*Exercise goal*: Only the lines from the beginning of the data below through the line containing "intros a b (x & (Hr" belong in the response, each copied exactly.

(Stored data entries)
________________
Lemma goes_note_write_errors : goes live after_errors (note_write_errors : MS _).
Proof.
  unfold note_write_errors. eapply goes_mono; [apply goes_bind|].
  - apply fixed_live.
  - apply (goes_count live); [apply fixed_live|done|done].
  - intros _. apply (goes_getc live after_errors). intros c _. case_match.
    + eapply goes_mono; [apply goes_quiet; qt|]. intros a b ->. by left.
    + eapply goes_mono; [apply goes_bind_l; [apply fixed_live|qt|]; intros _;
        apply goes_bind; [apply fixed_live|apply (goes_reresolve live fixed_live)|]; intros _;
        apply goes_bind_r; [apply fixed_live|apply goes_failsafeAll|]; intros b;
        apply goes_noteFailsafe, fixed_live|].
      intros a b (x & (Hr & Ht & Ho) & Hw & Hc). right.
      apply read_core_fields in Hr as (? & ? & ? & ? & _).
      apply write_core_fields in Hw as (? & ? & ? & ? & ? & ? & ? & _). cbn in *.
      split_and!; congruence || done.
  - intros a b (x & <- & ?). done.
Qed.

Lemma goes_finishCycle C cs status : fixed C -> goes C eq (finishCycle cs status : MS _).
Proof.
  intros HC. unfold finishCycle. apply goes_getc. intros c _.
  apply goes_bind_l; [done|qt|]. intros now. apply goes_getc. intros c' _.
  apply goes_bind_r; [done|by apply goes_count|]. intros _.
  apply goes_bind_l; [done|qt|]. intros _.
  apply goes_bind_r; [done|by apply goes_count|]. intros _. apply goes_quiet. qt.
Qed.

Lemma goes_note_writes_ok C b : fixed C -> goes C eq (note_writes_ok b : MS _).
Proof. intros HC. apply goes_count; [done|..]; intros c; by destruct b. Qed.

Lemma served_step d n (a b c : channel Rd) :
  decided a -> written_by d n a b -> after_errors b c -> served c.
Proof.
  intros [D1 D2] [Hw Hc] Ha. apply write_core_fields in Hw as (Wc & Wt & Wo & Wh & Wf & Ws & Wg & Wm).
  assert (Hnext : ch_mode a <> ModeAuto -> next_duty d n a = ch_target a).
  { intros Hm. unfold next_duty, Mode_eqb. rewrite bool_decide_false by done.
    by rewrite andb_false_r. }
  assert (Hhot : hot b = hot a /\ safeDuty b = safeDuty a).
  { unfold hot, is_critical, safeDuty. by rewrite Wc, Wt, Wo, Wh, Wf, Ws. }
  destruct Hhot as [Hhot Hsafe].
  destruct Ha as [->|(Ac & At & Ao & Ah & Af & As & Ag & Ad)].
  - split.
    + rewrite Hhot. intros Hh. destruct (D1 Hh) as [T M]. rewrite Wg, T. split; [done|].
      rewrite Hnext, T in Hc by done. done.
    + rewrite Wo, Hsafe. intros Hn. destruct (D2 Hn) as [T M]. rewrite Hnext in Hc by done.
      destruct Hc as [->| ->]; [|auto]. destruct T as [->| ->]; auto.
  - assert (hot c = hot b) as Hc'.
    { unfold hot, is_critical. by rewrite Ac, At, Ao, Ah, Af, As. }
    split; [by auto|]. intros _. destruct Ad; auto.
Qed.

Lemma goes_writeAndFinish cs : goes live (fun a c => decided a -> served c) (writeAndFinish cs : MS _).
Proof.
  unfold writeAndFinish. eapply goes_mono; [apply goes_bind|].
  - apply fixed_live.
  - apply goes_writePhase.
  - intros r. apply (goes_bind live after_errors eq); [apply fixed_live| |].
    + destruct r.1.
      * apply goes_note_write_errors.
      * eapply goes_mono; [apply goes_bind_r; [apply fixed_live|apply goes_note_writes_ok, fixed_live|]|].
        -- intros. apply goes_quiet. qt.
        -- intros a b ->. by left.
    + intros lost. apply goes_getc. intros c _.
      apply goes_bind_r; [apply fixed_live|apply goes_finishCycle, fixed_live|].
      intros _. apply goes_quiet. qt.
  - intros a c (b & Hw & b' & Ha & <-) Hd. by eapply served_step.
Qed.
(** Counting a failed cycle, and the failsafe from the second one on. *)
Lemma errors_dead (s : Sys W Rd) : live (s_c s) -> k_chans (s_c s) <> [] ->
  let r := note_write_errors s in
  let c := s_c s in
  let c' := s_c (snd r) in
  (k_wrErr c + 1 < writeErrorsBeforeFailsafe /\ fst r = None /\
     counts c' = (k_n c, k_wrErr c + 1, k_fsFail c) /\ curs c' = curs c) \/
  (writeErrorsBeforeFailsafe <= k_wrErr c + 1 /\ fst r = (if k_fsFail c + 1 <? deviceLostCycles then None else Some ErrDeviceLost) /\
     counts c' = (k_n c, k_wrErr c + 1, k_fsFail c + 1) /\ armed c' = true).
Proof using dead.
  intros Hl Hne. cbv zeta. unfold note_write_errors. rewrite bind_run.
  set (s1 := snd (modc _ s)).
  assert (Hs1 : live (s_c s1) /\ k_chans (s_c s1) = k_chans (s_c s) /\
    counts (s_c s1) = (k_n (s_c s), k_wrErr (s_c s) + 1, k_fsFail (s_c s))) by done.
  clearbody s1. destruct Hs1 as (Hl1 & Hch1 & Hc1). rewrite bind_getc.
  assert (Hw : k_wrErr (s_c s1) = k_wrErr (s_c s) + 1) by (unfold counts in Hc1; congruence). rewrite Hw.
  destruct (k_wrErr (s_c s) + 1 <? writeErrorsBeforeFailsafe) eqn:E.
  - left. split; [lia|]. split; [done|]. split; [done|]. cbn. unfold curs. by rewrite Hch1.
  - right. split; [lia|]. rewrite bind_run.
    pose proof (keeps_quiet counts (raise "write" AlWrite : MS _) ltac:(qt) s1) as Hc2.
    pose proof (keeps_quiet run_flags (raise "write" AlWrite : MS _) ltac:(qt) s1) as Hf2.
    pose proof (keeps_quiet (fun c => length (k_chans c)) (raise "write" AlWrite : MS _) ltac:(qt) s1) as Hn2.
    destruct (raise "write" AlWrite s1) as [[] s2]. cbn [fst snd] in *. rewrite bind_run.
    pose proof (counts_reresolve s2) as Hc3.
    pose proof (goes_reresolve live fixed_live s2 (live_flags _ _ Hf2 Hl1)) as [Hlc HF3%Forall2_length].
    destruct (reresolve s2) as [[] s3]. cbn [fst snd] in *. rewrite bind_run.
    assert (Hl3 : live (s_c s3)) by exact (fixed_live _ _ Hlc (live_flags _ _ Hf2 Hl1)).
    destruct (failsafeAll_dead s3 Hl3) as [Hall Harm].
    { eapply curs_nonempty; [|rewrite <- Hch1 in Hne; exact Hne]. lia. }
    pose proof (counts_failsafeAll ModeFailsafe s3) as Hc4.
    destruct (failsafeAll ModeFailsafe s3) as [all s4]. cbn [fst snd] in *. subst all.
    unfold noteFailsafe. cbn [negb]. rewrite bind_run.
    set (s5 := snd (modc _ s4)).
    assert (Hs5 : curs (s_c s5) = curs (s_c s4) /\
      counts (s_c s5) = (k_n (s_c s4), k_wrErr (s_c s4), k_fsFail (s_c s4) + 1)) by done.
    clearbody s5. destruct Hs5 as (Hcu5 & Hc5). rewrite bind_getc.
    assert (Hcs : counts (s_c s5) = (k_n (s_c s), k_wrErr (s_c s) + 1, k_fsFail (s_c s) + 1)).
    { rewrite Hc5. unfold counts in *. congruence. }
    assert (Hf5 : k_fsFail (s_c s5) = k_fsFail (s_c s) + 1) by (unfold counts in Hcs; congruence).
    rewrite Hf5. destruct (_ <? deviceLostCycles); cbn [fst snd].
    + split; [done|]. cbn. split; [done|]. unfold armed in *. by rewrite Hcu5.
    + rewrite bind_run. cbn [ret fst snd].
      set (al := AlDevice _).
      rewrite (keeps_quiet counts (raise "device" al : MS _) ltac:(qt) s5). split; [done|]. split; [done|].
      unfold armed in *. by rewrite (keeps_quiet curs (raise "device" al : MS _) ltac:(qt) s5), Hcu5.
Qed.

(** ** The countdown *)
Definition dying (s : Sys W Rd) : Prop :=
  sys_ok s /\ live (s_c s) /\ k_chans (s_c s) <> [] /\ 0 <= k_wrErr (s_c s) /\ 0 <= k_fsFail (s_c s).
(** An upper bound of the cycles left. *)
Definition budget (c : Controller Rd) : Z :=
  if armed c then (if k_wrErr c =? 0 then 1 else 0) + Z.max 1 (deviceLostCycles - k_fsFail c)
  else 1 + deviceLostCycles + (- k_n c) mod rewriteEvery.

Lemma budget_pos c : 1 <= budget c.
Proof.
  unfold budget, deviceLostCycles, rewriteEvery. pose proof (Z.mod_pos_bound (- k_n c) 6). repeat case_match; lia.
Qed.

Lemma armed_attempts d n (c : Controller Rd) : ctl_ok c -> armed c = true ->
  existsb (attempts d n) (k_chans c) = true.
Proof.
  intros (_ & _ & Hf & _). unfold armed, curs. induction Hf as [|ch l (_ & _ & Ht & _) _ IH]; [done|].
  cbn [map existsb]. intros [Ha|Ha]%orb_true_iff.
  - assert (ch_cur ch = -1) as Hc by lia. unfold attempts, next_duty. rewrite Hc, andb_false_r.
    assert ((ch_target ch =? -1) = false) as -> by lia. done.
  - by rewrite (IH Ha), orb_true_r.
Qed.

Lemma idle_mod n : n mod rewriteEvery <> 0 -> 0 < (- n) mod rewriteEvery /\
  (- (n + 1)) mod rewriteEvery = (- n) mod rewriteEvery - 1.
Proof.
  unfold rewriteEvery. intros Hn. Z.div_mod_to_equations. lia.
Qed.

Lemma attempts_always d n (c : Controller Rd) : k_chans c <> [] ->
  existsb (attempts d n) (k_chans c) = false -> n mod rewriteEvery <> 0.
Proof.
  intros Hne He Hn. destruct (k_chans c) as [|ch l]; [done|]. cbn in He. unfold attempts in He at 1.
  apply Z.eqb_eq in Hn. by rewrite Hn, orb_true_r in He.
Qed.

Lemma cycle_dead (s : Sys W Rd) : dying s ->
  fst (cycle s) = Some ErrDeviceLost \/
  (fst (cycle s) = None /\ dying (snd (cycle s)) /\ budget (s_c (snd (cycle s))) <= budget (s_c s) - 1).
Proof using dead.
  intros (Hok & Hl & Hne & Hw & Hf). unfold cycle. rewrite bind_run.
  pose proof (sys_decide s Hok) as [Hcs Hok1]. pose proof (live_cycle_decide s Hl) as Hl1.
  pose proof (curs_decide s) as Hcu1. pose proof (counts_decide s) as Hco1. pose proof (decide_n s) as Hn.
  destruct (cycle_decide s) as [cs s1]. cbn [fst snd] in *.
  rewrite writeAndFinish_steps. cbv zeta. cbn [fst snd].
  assert (Hne1 : k_chans (s_c s1) <> []) by (eapply curs_nonempty; [by apply curs_length|done]).
  pose proof (sys_writePhase (cy_d cs) (cy_n cs) (proj1 Hcs) (proj1 (proj2 Hcs)) s1 Hok1) as Hok2.
  destruct (writePhase_dead (cy_d cs) (cy_n cs) s1 Hl1) as [Hr2 Harm2].
  pose proof (live_flags _ _ (flags_writePhase (cy_d cs) (cy_n cs) s1) Hl1) as Hl2.
  pose proof (counts_writePhase (cy_d cs) (cy_n cs) s1) as Hco2.
  pose proof (goes_length _ _ _ s1 (goes_writePhase (cy_d cs) (cy_n cs)) Hl1) as Hlen2.
  assert (Hne2 : k_chans (s_c (snd (writePhase (cy_d cs) (cy_n cs) s1))) <> []) by (eapply curs_nonempty; done).
  assert (Hatt : armed (s_c s) = true -> existsb (attempts (cy_d cs) (cy_n cs)) (k_chans (s_c s1)) = true).
  { intros Ha. apply armed_attempts; [apply Hok1|]. unfold armed in *. by rewrite Hcu1. }
  destruct (writePhase (cy_d cs) (cy_n cs) s1) as [r2 s2]. cbn [fst snd] in *. subst r2. cbn [fst snd] in *.
  set (werr := existsb (attempts (cy_d cs) (cy_n cs)) (k_chans (s_c s1))) in *.
  pose proof (sys_handle_errors werr false s2 Hok2) as Hok3.
  pose proof (live_flags _ _ (flags_errors werr false s2) Hl2) as Hl3.
  assert (Hs3 : (werr = false /\ fst (handle_errors werr false s2) = None /\
      counts (s_c (snd (handle_errors werr false s2))) = (k_n (s_c s2), k_wrErr (s_c s2), 0) /\
      k_chans (s_c (snd (handle_errors werr false s2))) = k_chans (s_c s2)) \/
    (werr = true /\ k_chans (s_c (snd (handle_errors werr false s2))) <> [] /\
     (let r := note_write_errors s2 in
      (k_wrErr (s_c s2) + 1 < writeErrorsBeforeFailsafe /\ fst r = None /\
         counts (s_c (snd r)) = (k_n (s_c s2), k_wrErr (s_c s2) + 1, k_fsFail (s_c s2)) /\
         curs (s_c (snd r)) = curs (s_c s2)) \/
      (writeErrorsBeforeFailsafe <= k_wrErr (s_c s2) + 1 /\
         fst r = (if k_fsFail (s_c s2) + 1 <? deviceLostCycles then None else Some ErrDeviceLost) /\
         counts (s_c (snd r)) = (k_n (s_c s2), k_wrErr (s_c s2) + 1, k_fsFail (s_c s2) + 1) /\
         armed (s_c (snd r)) = true)))).
  { destruct werr; [right|by left]. split; [done|]. split.
    - eapply curs_nonempty; [|exact Hne2]. exact (goes_length _ _ _ s2 goes_note_write_errors Hl2).
    - exact (errors_dead s2 Hl2 Hne2). }
  assert (Hmid : counts (s_c s2) = counts (s_c s)) by congruence.
  unfold counts in Hmid. injection Hmid as En Ew Ef. rewrite En, Ew, Ef in Hs3.
  destruct Hs3 as [(Hwe & Hnone & Hc3 & Hk3)|(Hwe & Hne3 & Hs3)].
  - right. rewrite Hwe in *. destruct (handle_errors false false s2) as [r3 s3]. cbn [fst snd] in *.
    split; [done|]. pose proof (counts_publish cs false s3) as Hc4. pose proof (curs_publish cs false s3) as Hcu4.
    unfold counts in Hc3, Hc4. injection Hc3 as E1 E2 E3. rewrite E1, E2, E3 in Hc4. injection Hc4 as F1 F2 F3.
    split.
    + unfold dying. rewrite F2, F3. split; [by apply sys_publish|]. split; [by eapply live_flags; [apply flags_publish|]|].
      split; [|lia]. apply (curs_nonempty (s_c s3)); [by apply curs_length; rewrite Hcu4|]. by rewrite Hk3.
    + assert (Ha : armed (s_c s) = false) by (destruct (armed (s_c s)); [by specialize (Hatt eq_refl)|done]).
      pose proof (attempts_always _ _ _ Hne1 Hwe) as Hmod. rewrite Hn in Hmod. destruct (idle_mod _ Hmod) as [M1 M2].
      unfold budget. rewrite Ha, F1, F2, F3, M2. unfold deviceLostCycles. repeat case_match; lia.
  - rewrite Hwe in *. specialize (Harm2 eq_refl). unfold handle_errors in *. cbv zeta in Hs3.
    assert (Hbud : armed (s_c s) = true -> budget (s_c s) =
      (if k_wrErr (s_c s) =? 0 then 1 else 0) + Z.max 1 (deviceLostCycles - k_fsFail (s_c s)))
      by (unfold budget; by intros ->).
    assert (Hbig : armed (s_c s) = false -> 1 + deviceLostCycles <= budget (s_c s)).
    { intros Ha. unfold budget, rewriteEvery. rewrite Ha. pose proof (Z.mod_pos_bound (- k_n (s_c s)) 6). lia. }
    destruct (note_write_errors s2) as [r3 s3]. cbn [fst snd] in *.
    pose proof (counts_publish cs true s3) as Hc4. pose proof (curs_publish cs true s3) as Hcu4.
    assert (Hnext : forall f, counts (s_c s3) = (k_n (s_c s), k_wrErr (s_c s) + 1, f) -> 0 <= f -> armed (s_c s3) = true ->
      dying (snd (publish cs true s3)) /\
      budget (s_c (snd (publish cs true s3))) = Z.max 1 (deviceLostCycles - f)).
    { intros f Hcf Hf0 Ha. unfold counts in Hcf, Hc4. injection Hcf as E1 E2 E3. rewrite E1, E2, E3 in Hc4.
      injection Hc4 as F1 F2 F3. split.
      - unfold dying. rewrite F2, F3. split; [by apply sys_publish|]. split; [by eapply live_flags; [apply flags_publish|]|].
        split; [|lia]. apply (curs_nonempty (s_c s3)); [by apply curs_length; rewrite Hcu4|done].
      - unfold budget. unfold armed in *. rewrite Hcu4, Ha, F2, F3.
        assert ((k_wrErr (s_c s) + 1 =? 0) = false) as -> by lia. lia. }
    destruct Hs3 as [(Hlt & Hnone & Hc3 & Hcu3)|(Hge & Hres & Hc3 & Harm3)].
    + right. split; [done|]. destruct (Hnext _ Hc3 Hf) as [Hd ->]; [unfold armed in *; by rewrite Hcu3|].
      split; [done|]. unfold writeErrorsBeforeFailsafe in Hlt. unfold deviceLostCycles in *.
      destruct (armed (s_c s)); [|specialize (Hbig eq_refl); lia]. rewrite (Hbud eq_refl).
      assert ((k_wrErr (s_c s) =? 0) = true) as -> by lia. lia.
    + destruct (k_fsFail (s_c s) + 1 <? deviceLostCycles) eqn:Elt; [right|by left].
      split; [done|]. destruct (Hnext _ Hc3) as [Hd ->]; [lia|done|]. split; [done|].
      unfold writeErrorsBeforeFailsafe, deviceLostCycles in *.
      destruct (armed (s_c s)); [|specialize (Hbig eq_refl); lia]. rewrite (Hbud eq_refl). case_match; lia.
Qed.

Lemma dying_next (s s' : Sys W Rd) : sys_ok s' -> run_flags (s_c s') = run_flags (s_c s) ->
  counts (s_c s') = counts (s_c s) -> curs (s_c s') = curs (s_c s) ->
  dying s -> dying s' /\ budget (s_c s') = budget (s_c s).
Proof.
  intros Hok Hf Hc Hcu (_ & Hl & Hne & Hw & Hff). unfold counts in Hc. injection Hc as E1 E2 E3. split.
  - unfold dying. rewrite E2, E3. split_and!; try done; [by eapply live_flags|].
    by apply (curs_nonempty (s_c s)); [apply curs_length|].
  - unfold budget, armed. by rewrite Hcu, E1, E2, E3.
Qed.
________________
*Exercise result*:
Lemma goes_note_write_errors : goes live after_errors (note_write_errors : MS _).
Proof.
  unfold note_write_errors. eapply goes_mono; [apply goes_bind|].
  - apply fixed_live.
  - apply (goes_count live); [apply fixed_live|done|done].
  - intros _. apply (goes_getc live after_errors). intros c _. case_match.
    + eapply goes_mono; [apply goes_quiet; qt|]. intros a b ->. by left.
    + eapply goes_mono; [apply goes_bind_l; [apply fixed_live|qt|]; intros _;
        apply goes_bind; [apply fixed_live|apply (goes_reresolve live fixed_live)|]; intros _;
        apply goes_bind_r; [apply fixed_live|apply goes_failsafeAll|]; intros b;
        apply goes_noteFailsafe, fixed_live|].
      intros a b (x & (Hr & Ht & Ho) & Hw & Hc). right.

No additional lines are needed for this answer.